All of the data below is to be printed again exactly.

──────────

(** One turn of the loop over [dag.nodes]; the accumulator is
    [(initialNodeCount, endNodes)]. *)
Definition validateNode (rec : dptr → Heap → Heap * Outcome) (dag : dptr)
    (acc : Z * list nptr) (entry : string * nptr) (h : Heap)
    : Heap * (Z * list nptr + Outcome) :=
  let '(initialNodeCount, endNodes) := acc in
  let b := entry.2 in
  let h := updNode b (set_uniqueId (generateUniqueId h b (DagId (dagAt h dag)))) h in
  let '(h, initialNodeCount) :=
    if indegree (nodeAt h b) =? 0
    then (updDag dag (set_initialNode (Some b)) h, wrap64 (initialNodeCount + 1))
    else (h, initialNodeCount) in
  let endNodes :=
    if outdegree (nodeAt h b) =? 0 then endNodes ++ [b] else endNodes in
  let '(h, r) :=
    match subDag (nodeAt h b) with
    | Some sub => validateSub rec dag sub (subDagId h dag b) h
    | None => (h, inl tt)
    end in
  match r with
  | inr o => (h, inr o)
  | inl _ =>
      let h :=
        if dynamic (nodeAt h b)
           && bool_decide (is_Some (mjoin (forwarder (nodeAt h b) !! "dynamic"%string)))
        then updDag dag (set_executionFlow false) h else h in
      match forEach (validateCond rec dag b)
                    (range (conditionalDags (nodeAt h b))) tt h with
      | (h, inr o) => (h, inr o)
      | (h, inl _) => (h, inl (initialNodeCount, endNodes))
      end
  end.

(** One turn of the loop that ties the exits to the synthetic exit. *)
Definition joinExit (dag : dptr) (endNodeId : string) (_ : unit) (b : nptr)
    (h : Heap) : Heap * (unit + Outcome) :=
  match AddEdge dag (Id (nodeAt h b)) endNodeId h with
  | (h, Some err) => (h, inr (Returns (Some err)))
  | (h, None) => (AddForwarder b endNodeId None h, inl tt)
  end.

(** The tail of [Validate], after the loop over the nodes. *)
Definition finishValidate (dag : dptr) (initialNodeCount : Z)
    (endNodes : list nptr) (h : Heap) : Heap * Outcome :=
  if 1 <? initialNodeCount
  then (h, Returns (Some (ErrMultipleStartIn (DagId (dagAt h dag)))))
  else if (1 <? length endNodes)%nat then
    let endNodeId := "end_" +:+ DagId (dagAt h dag) in
    let '(h, endNode) := AddVertex dag endNodeId [BlankOperation] h in
    match forEach (joinExit dag endNodeId) endNodes tt h with
    | (h, inr o) => (h, o)
    | (h, inl _) =>
        let h := updDag dag (set_endNode (Some endNode)) h in
        let h := updDag dag (set_validated true) h in
        (h, Returns None)
    end
  else
    match endNodes with
    | [] => (h, Panics)   (* endNodes[0]: index out of range *)
    | e :: _ =>
        let h := updDag dag (set_endNode (Some e)) h in
        let h := updDag dag (set_validated true) h in
        (h, Returns None)
    end.

(** [Validate] calls itself on nested graphs, and nothing bounds the depth of
    nesting (a graph can be nested in itself): the depth is bounded by
    [fuel]. *)
Fixpoint Validate (fuel : nat) (dag : dptr) (h : Heap) : Heap * Outcome :=
  match fuel with
  | O => (h, Diverges)
  | S fuel =>
      if validated (dagAt h dag) then (h, Returns None)
      else if (size (nodes (dagAt h dag)) =? 0)%nat
      then (h, Returns (Some ErrNoVertex))
      else
        match forEach (validateNode (Validate fuel) dag)
                      (range (nodes (dagAt h dag))) (0, []) h with
        | (h, inr o) => (h, o)
        | (h, inl (initialNodeCount, endNodes)) =>
            finishValidate dag initialNodeCount endNodes h
        end
  end.

End Ranging.

(** The order that stdpp's maps list their entries in, used to run the
    functions on concrete graphs. *)
Definition listed : RangeOrder := map_to_list.

(** ** dag.go: GetNodes *)

(** The entry of [GetNodes] for one node. *)
Definition nodeIdFor (h : Heap) (dynamicOption : string) (b : nptr) : string :=
  if String.eqb dynamicOption EmptyString then uniqueId (nodeAt h b)
  else uniqueId (nodeAt h b) +:+ "_" +:+ dynamicOption.

(** One turn of the loop of [GetNodes]; [None] stands for a nested call
    that does not come back. *)
Definition GetNodes_body (rec : dptr → option (list string)) (h : Heap)
    (dynamicOption : string) (acc : option (list string))
    (entry : string * nptr) : option (list string) :=
  nodes ← acc;
  let b := entry.2 in
  let nodes := nodes ++ [nodeIdFor h dynamicOption b] in
  if dynamic (nodeAt h b) then Some nodes
  else match subDag (nodeAt h b) with
       | Some sub => subDagNodes ← rec sub; Some (nodes ++ subDagNodes)
       | None => Some nodes
       end.

(** [GetNodes] calls itself on nested graphs; the depth is bounded by
    [fuel]. *)
Fixpoint GetNodes (range : RangeOrder) (fuel : nat) (h : Heap) (dag : dptr)
    (dynamicOption : string) : option (list string) :=
  match fuel with
  | O => None
  | S fuel =>
      fold_left (GetNodes_body (λ sub, GetNodes range fuel h sub dynamicOption)
                   h dynamicOption)
                (range (nodes (dagAt h dag))) (Some [])
  end.

(** ** flow.go: the scheduler *)

(** [Flow.Run] starts one goroutine per ready node; the goroutines and the
    caller's thread share the ready channel, the run state and the nodes'
    [indegree] fields.  The model is an interleaving semantics: a state of
    the run, and one function that lets the thread chosen by the scheduler
    take its next step.

    Two revisions of flow.go are in the sources: in one [RunNodeDone]
    releases the children of the finished node, in the other its body is
    empty.  Everything else is the same. *)
Inductive Revision : Type :=
  | Cascade   (* RunNodeDone walks node.children *)
  | Stub.     (* RunNodeDone has an empty body *)

(** A buffered channel of [*Node]. *)
Record Chan : Type := mkChan {
  buffer : list nptr;
  capacity : nat;
  closed : bool
}.

Definition make_chan (n : nat) : Chan := mkChan [] n false.

(** [ch <- x]: [None] when the sender has to wait. *)
Definition send (x : nptr) (ch : Chan) : option Chan :=
  if (length (buffer ch) <? capacity ch)%nat
  then Some (mkChan (buffer ch ++ [x]) (capacity ch) (closed ch))
  else None.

──────────

[THE COMPLETED TASK]
(** One turn of the loop over [dag.nodes]; the accumulator is
    [(initialNodeCount, endNodes)]. *)
Definition validateNode (rec : dptr → Heap → Heap * Outcome) (dag : dptr)
    (acc : Z * list nptr) (entry : string * nptr) (h : Heap)
    : Heap * (Z * list nptr + Outcome) :=
  let '(initialNodeCount, endNodes) := acc in
  let b := entry.2 in
  let h := updNode b (set_uniqueId (generateUniqueId h b (DagId (dagAt h dag)))) h in
  let '(h, initialNodeCount) :=
    if indegree (nodeAt h b) =? 0
    then (updDag dag (set_initialNode (Some b)) h, wrap64 (initialNodeCount + 1))
    else (h, initialNodeCount) in
  let endNodes :=
    if outdegree (nodeAt h b) =? 0 then endNodes ++ [b] else endNodes in
  let '(h, r) :=
    match subDag (nodeAt h b) with
    | Some sub => validateSub rec dag sub (subDagId h dag b) h
    | None => (h, inl tt)
    end in
  match r with
  | inr o => (h, inr o)
  | inl _ =>
      let h :=
        if dynamic (nodeAt h b)
           && bool_decide (is_Some (mjoin (forwarder (nodeAt h b) !! "dynamic"%string)))
        then updDag dag (set_executionFlow false) h else h in
      match forEach (validateCond rec dag b)
                    (range (conditionalDags (nodeAt h b))) tt h with
      | (h, inr o) => (h, inr o)
      | (h, inl _) => (h, inl (initialNodeCount, endNodes))
      end
  end.

(** One turn of the loop that ties the exits to the synthetic exit. *)
Definition joinExit (dag : dptr) (endNodeId : string) (_ : unit) (b : nptr)
    (h : Heap) : Heap * (unit + Outcome) :=
  match AddEdge dag (Id (nodeAt h b)) endNodeId h with
  | (h, Some err) => (h, inr (Returns (Some err)))
  | (h, None) => (AddForwarder b endNodeId None h, inl tt)
  end.

(** The tail of [Validate], after the loop over the nodes. *)
Definition finishValidate (dag : dptr) (initialNodeCount : Z)
    (endNodes : list nptr) (h : Heap) : Heap * Outcome :=
  if 1 <? initialNodeCount
  then (h, Returns (Some (ErrMultipleStartIn (DagId (dagAt h dag)))))
  else if (1 <? length endNodes)%nat then
    let endNodeId := "end_" +:+ DagId (dagAt h dag) in
    let '(h, endNode) := AddVertex dag endNodeId [BlankOperation] h in
    match forEach (joinExit dag endNodeId) endNodes tt h with
    | (h, inr o) => (h, o)
    | (h, inl _) =>
        let h := updDag dag (set_endNode (Some endNode)) h in
        let h := updDag dag (set_validated true) h in
        (h, Returns None)
    end
  else
    match endNodes with
    | [] => (h, Panics)   (* endNodes[0]: index out of range *)
    | e :: _ =>
        let h := updDag dag (set_endNode (Some e)) h in
        let h := updDag dag (set_validated true) h in
        (h, Returns None)
    end.

(** [Validate] calls itself on nested graphs, and nothing bounds the depth of
    nesting (a graph can be nested in itself): the depth is bounded by
    [fuel]. *)
Fixpoint Validate (fuel : nat) (dag : dptr) (h : Heap) : Heap * Outcome :=
  match fuel with
  | O => (h, Diverges)
  | S fuel =>
      if validated (dagAt h dag) then (h, Returns None)
      else if (size (nodes (dagAt h dag)) =? 0)%nat
      then (h, Returns (Some ErrNoVertex))
      else
        match forEach (validateNode (Validate fuel) dag)
                      (range (nodes (dagAt h dag))) (0, []) h with
        | (h, inr o) => (h, o)
        | (h, inl (initialNodeCount, endNodes)) =>
            finishValidate dag initialNodeCount endNodes h
        end
  end.

End Ranging.

(** The order that stdpp's maps list their entries in, used to run the
    functions on concrete graphs. *)
Definition listed : RangeOrder := map_to_list.

(** ** dag.go: GetNodes *)

(** The entry of [GetNodes] for one node. *)
Definition nodeIdFor (h : Heap) (dynamicOption : string) (b : nptr) : string :=
  if String.eqb dynamicOption EmptyString then uniqueId (nodeAt h b)
  else uniqueId (nodeAt h b) +:+ "_" +:+ dynamicOption.

(** One turn of the loop of [GetNodes]; [None] stands for a nested call
    that does not come back. *)
Definition GetNodes_body (rec : dptr → option (list string)) (h : Heap)
    (dynamicOption : string) (acc : option (list string))
    (entry : string * nptr) : option (list string) :=
  nodes ← acc;
  let b := entry.2 in
  let nodes := nodes ++ [nodeIdFor h dynamicOption b] in
  if dynamic (nodeAt h b) then Some nodes
  else match subDag (nodeAt h b) with
       | Some sub => subDagNodes ← rec sub; Some (nodes ++ subDagNodes)
       | None => Some nodes
       end.

(** [GetNodes] calls itself on nested graphs; the depth is bounded by
    [fuel]. *)
Fixpoint GetNodes (range : RangeOrder) (fuel : nat) (h : Heap) (dag : dptr)
    (dynamicOption : string) : option (list string) :=
  match fuel with
  | O => None
  | S fuel =>
      fold_left (GetNodes_body (λ sub, GetNodes range fuel h sub dynamicOption)
                   h dynamicOption)
                (range (nodes (dagAt h dag))) (Some [])
  end.

(** ** flow.go: the scheduler *)

(** [Flow.Run] starts one goroutine per ready node; the goroutines and the
    caller's thread share the ready channel, the run state and the nodes'
    [indegree] fields.  The model is an interleaving semantics: a state of
    the run, and one function that lets the thread chosen by the scheduler
    take its next step.

    Two revisions of flow.go are in the sources: in one [RunNodeDone]
    releases the children of the finished node, in the other its body is
    empty.  Everything else is the same. *)
Inductive Revision : Type :=
  | Cascade   (* RunNodeDone walks node.children *)
  | Stub.     (* RunNodeDone has an empty body *)

(** A buffered channel of [*Node]. *)
Record Chan : Type := mkChan {
  buffer : list nptr;
  capacity : nat;
  closed : bool
}.

Definition make_chan (n : nat) : Chan := mkChan [] n false.

(** [ch <- x]: [None] when the sender has to wait. *)
Definition send (x : nptr) (ch : Chan) : option Chan :=
  if (length (buffer ch) <? capacity ch)%nat
  then Some (mkChan (buffer ch ++ [x]) (capacity ch) (closed ch))
  else None.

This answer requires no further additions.